Work instruction: Examine the material below. Gather every line in which the string "AverageUnsigned" appears.

Given records:
Definition div (x b : Float) : option Float :=
  if IsZero x then Some x
  else if IsZero b then Some b
  else
    let order := i32 (m_Order x - m_Order b - s_Bits) in
    if m_Num b <=? m_Num x then
      num ← DivInternal (u64 (m_Num x - m_Num b)) (m_Num b);
      Some (AddMsb (mk num order))
    else
      num ← DivInternal (m_Num x) (m_Num b);
      Some (mk num order).

Definition shl (x : Float) (n : Z) : Float := if IsZero x then x else mk (m_Num x) (i32 (m_Order x + n)).
Definition shr (x : Float) (n : Z) : Float := if IsZero x then x else mk (m_Num x) (i32 (m_Order x - n)).

Definition cmp (x y : Float) : Z :=
  if IsZero x then (if IsZero y then 0 else -1)
  else if IsZero y then 1
  else if m_Order x <? m_Order y then -1
  else if m_Order y <? m_Order x then 1
  else if m_Num x <? m_Num y then -1
  else if m_Num y <? m_Num x then 1
  else 0.

End Float.

(** ** Amounts that must not overflow *)

Module Strict.

(** [Env::Halt_if] ends the call: no result. *)
Definition Add (a b : Z) : option Z := let a := u64 (a + b) in if a <? b then None else Some a.
Definition Sub (a b : Z) : option Z := if a <? b then None else Some (u64 (a - b)).

Lemma Add_spec a b : 0 ≤ a < 2 ^ 64 → 0 ≤ b < 2 ^ 64 → Add a b = if a + b <? 2 ^ 64 then Some (a + b) else None.
Proof.
  intros. unfold Add. destruct (Z.ltb_spec (a + b) (2 ^ 64)).
  - rewrite u64_small by lia. by destruct (Z.ltb_spec (a + b) b); [lia|].
  - replace (u64 (a + b)) with (a + b - 2 ^ 64); [by destruct (Z.ltb_spec (a + b - 2 ^ 64) b); [|lia]|].
    unfold u64. apply (Z.mod_unique_pos _ _ 1); lia.
Qed.

Lemma Sub_spec a b : 0 ≤ a < 2 ^ 64 → 0 ≤ b < 2 ^ 64 → Sub a b = if a <? b then None else Some (a - b).
Proof. intros. unfold Sub. destruct (Z.ltb_spec a b); [done|]. by rewrite u64_small by lia. Qed.

End Strict.

Module Utils.

(** [AverageUnsigned] on 64-bit values. *)
Definition AverageUnsigned (a b : Z) : Z :=
  let a := u64 (a + b) in
  let bHasCarry := a <? b in
  let a := a / 2 in
  if bHasCarry then Z.lor a (Z.shiftl 1 63) else a.

Lemma AverageUnsigned_spec a b : 0 ≤ a < 2 ^ 64 → 0 ≤ b < 2 ^ 64 → AverageUnsigned a b = (a + b) / 2.
Proof.
  intros. unfold AverageUnsigned. destruct (Z.lt_ge_cases (a + b) (2 ^ 64)) as [Hs|Hs].
  - rewrite u64_small by lia. by destruct (Z.ltb_spec (a + b) b); [lia|].
  - replace (u64 (a + b)) with (a + b - 2 ^ 64) by (unfold u64; apply (Z.mod_unique_pos _ _ 1); lia).
    destruct (Z.ltb_spec (a + b - 2 ^ 64) b); [|lia].
    assert (0 ≤ (a + b - 2 ^ 64) / 2 < 2 ^ 63) by (split; [apply Z.div_pos; lia|apply Z.div_lt_upper_bound; lia]).
    rewrite lor_add by lia.
    replace (a + b) with (a + b - 2 ^ 64 + 2 ^ 63 * 2) at 2 by lia. rewrite Z.div_add by lia. lia.
Qed.

End Utils.

(** ** What the float operations compute *)

Module FloatSpec.
Import Float.

(** A number the operations take and give. *)
Definition norm (x : Float) : Prop := 2 ^ 63 ≤ m_Num x < 2 ^ 64.

(** An exponent with room for a few operations before it leaves 32 bits. *)
Definition small_order (x : Float) : Prop := -2 ^ 29 ≤ m_Order x ≤ 2 ^ 29.

Lemma IsZero_norm x : norm x → IsZero x = false.
Proof. unfold norm, IsZero. intros. apply Z.eqb_neq. lia. Qed.

Lemma i32_id x : -2 ^ 31 ≤ x < 2 ^ 31 → i32 x = x.
Proof. intros. destruct (Z.lt_ge_cases x 0); [apply i32_neg|apply i32_small]; lia. Qed.

Lemma FindHiBit64_shift v : 1 ≤ v < 2 ^ 64 →
  let nb := BitUtils.FindHiBit64 v in 1 ≤ nb ≤ 64 ∧ 2 ^ 63 ≤ v * 2 ^ (64 - nb) < 2 ^ 64 ∧ nb = Z.log2 v + 1.
Proof.
  intros Hv. cbv zeta. rewrite FindHiBit64_spec by lia. destruct (Z.eqb_spec v 0); [lia|].
  pose proof (Z.log2_spec v ltac:(lia)) as HL. pose proof (Z.log2_nonneg v). set (l := Z.log2 v) in *.
  assert (l < 64) by (apply Z.log2_lt_pow2; lia). split; [lia|]. rewrite Z.pow_succ_r in HL by done.
  replace (64 - (l + 1)) with (63 - l) by lia.
  assert (2 ^ 63 = 2 ^ l * 2 ^ (63 - l)) as E by (rewrite <- Z.pow_add_r by lia; f_equal; lia).
  assert (0 < 2 ^ (63 - l)) by (apply Z.pow_pos_nonneg; lia). change (2 ^ 64) with (2 * 2 ^ 63). rewrite E. split; [nia|done].
Qed.

(** [Normalize] keeps the number. *)
Lemma Normalize_spec x : 1 ≤ m_Num x < 2 ^ 64 → -2 ^ 30 ≤ m_Order x ≤ 2 ^ 30 →
  ∃ k, 0 ≤ k ≤ 63 ∧ Normalize x = mk (m_Num x * 2 ^ k) (m_Order x - k) ∧ norm (Normalize x) ∧ k = 63 - Z.log2 (m_Num x).
Proof.
  intros Hx Ho. destruct (FindHiBit64_shift (m_Num x) Hx) as (Hnb & Hsh & El). cbv zeta in *. unfold Normalize, norm, s_Bits.
  set (nb := BitUtils.FindHiBit64 (m_Num x)) in *. exists (64 - nb).
  destruct (Z.eqb_spec nb 64) as [->|]; cbn [negb].
  { change (2 ^ (64 - 64)) with 1 in *. rewrite Z.mul_1_r in *. split_and!; [lia|lia| |lia|lia|lia].
    destruct x as [m o]. cbn [m_Num m_Order]. f_equal. lia. }
  destruct (Z.eqb_spec nb 0); [lia|]. cbn [negb m_Num]. casts. rewrite Z.shiftl_mul_pow2 by lia. casts.
  rewrite i32_id by lia. split_and!; [lia|lia|done|lia|lia|lia].
Qed.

Response below:
(** [AverageUnsigned] on 64-bit values. *)
Definition AverageUnsigned (a b : Z) : Z :=
Lemma AverageUnsigned_spec a b : 0 ≤ a < 2 ^ 64 → 0 ≤ b < 2 ^ 64 → AverageUnsigned a b = (a + b) / 2.
  intros. unfold AverageUnsigned. destruct (Z.lt_ge_cases (a + b) (2 ^ 64)) as [Hs|Hs].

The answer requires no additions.